Collected data entries
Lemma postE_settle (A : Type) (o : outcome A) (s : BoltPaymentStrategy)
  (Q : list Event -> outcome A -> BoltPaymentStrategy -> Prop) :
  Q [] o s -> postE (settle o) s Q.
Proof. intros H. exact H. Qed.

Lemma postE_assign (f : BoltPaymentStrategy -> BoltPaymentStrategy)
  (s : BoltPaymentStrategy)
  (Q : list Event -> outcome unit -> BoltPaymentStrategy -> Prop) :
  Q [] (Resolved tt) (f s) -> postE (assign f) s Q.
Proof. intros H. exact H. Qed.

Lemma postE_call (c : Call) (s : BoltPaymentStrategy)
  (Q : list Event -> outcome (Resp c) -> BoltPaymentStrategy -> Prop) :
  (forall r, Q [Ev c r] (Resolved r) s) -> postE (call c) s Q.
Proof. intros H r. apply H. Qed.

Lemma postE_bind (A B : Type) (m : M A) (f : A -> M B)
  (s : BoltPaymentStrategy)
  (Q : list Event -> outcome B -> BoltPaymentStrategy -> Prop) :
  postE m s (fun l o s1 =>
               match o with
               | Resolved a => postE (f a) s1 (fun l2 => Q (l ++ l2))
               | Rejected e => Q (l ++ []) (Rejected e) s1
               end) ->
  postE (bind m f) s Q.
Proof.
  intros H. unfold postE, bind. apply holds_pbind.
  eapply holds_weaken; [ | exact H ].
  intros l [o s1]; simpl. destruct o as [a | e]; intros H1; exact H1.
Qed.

Exercise aim :: Where a line above contains the word "intros", show that line.

Result ::
Proof. intros H. exact H. Qed.
Proof. intros H. exact H. Qed.
Proof. intros H r. apply H. Qed.
  intros H. unfold postE, bind. apply holds_pbind.
  intros l [o s1]; simpl. destruct o as [a | e]; intros H1; exact H1.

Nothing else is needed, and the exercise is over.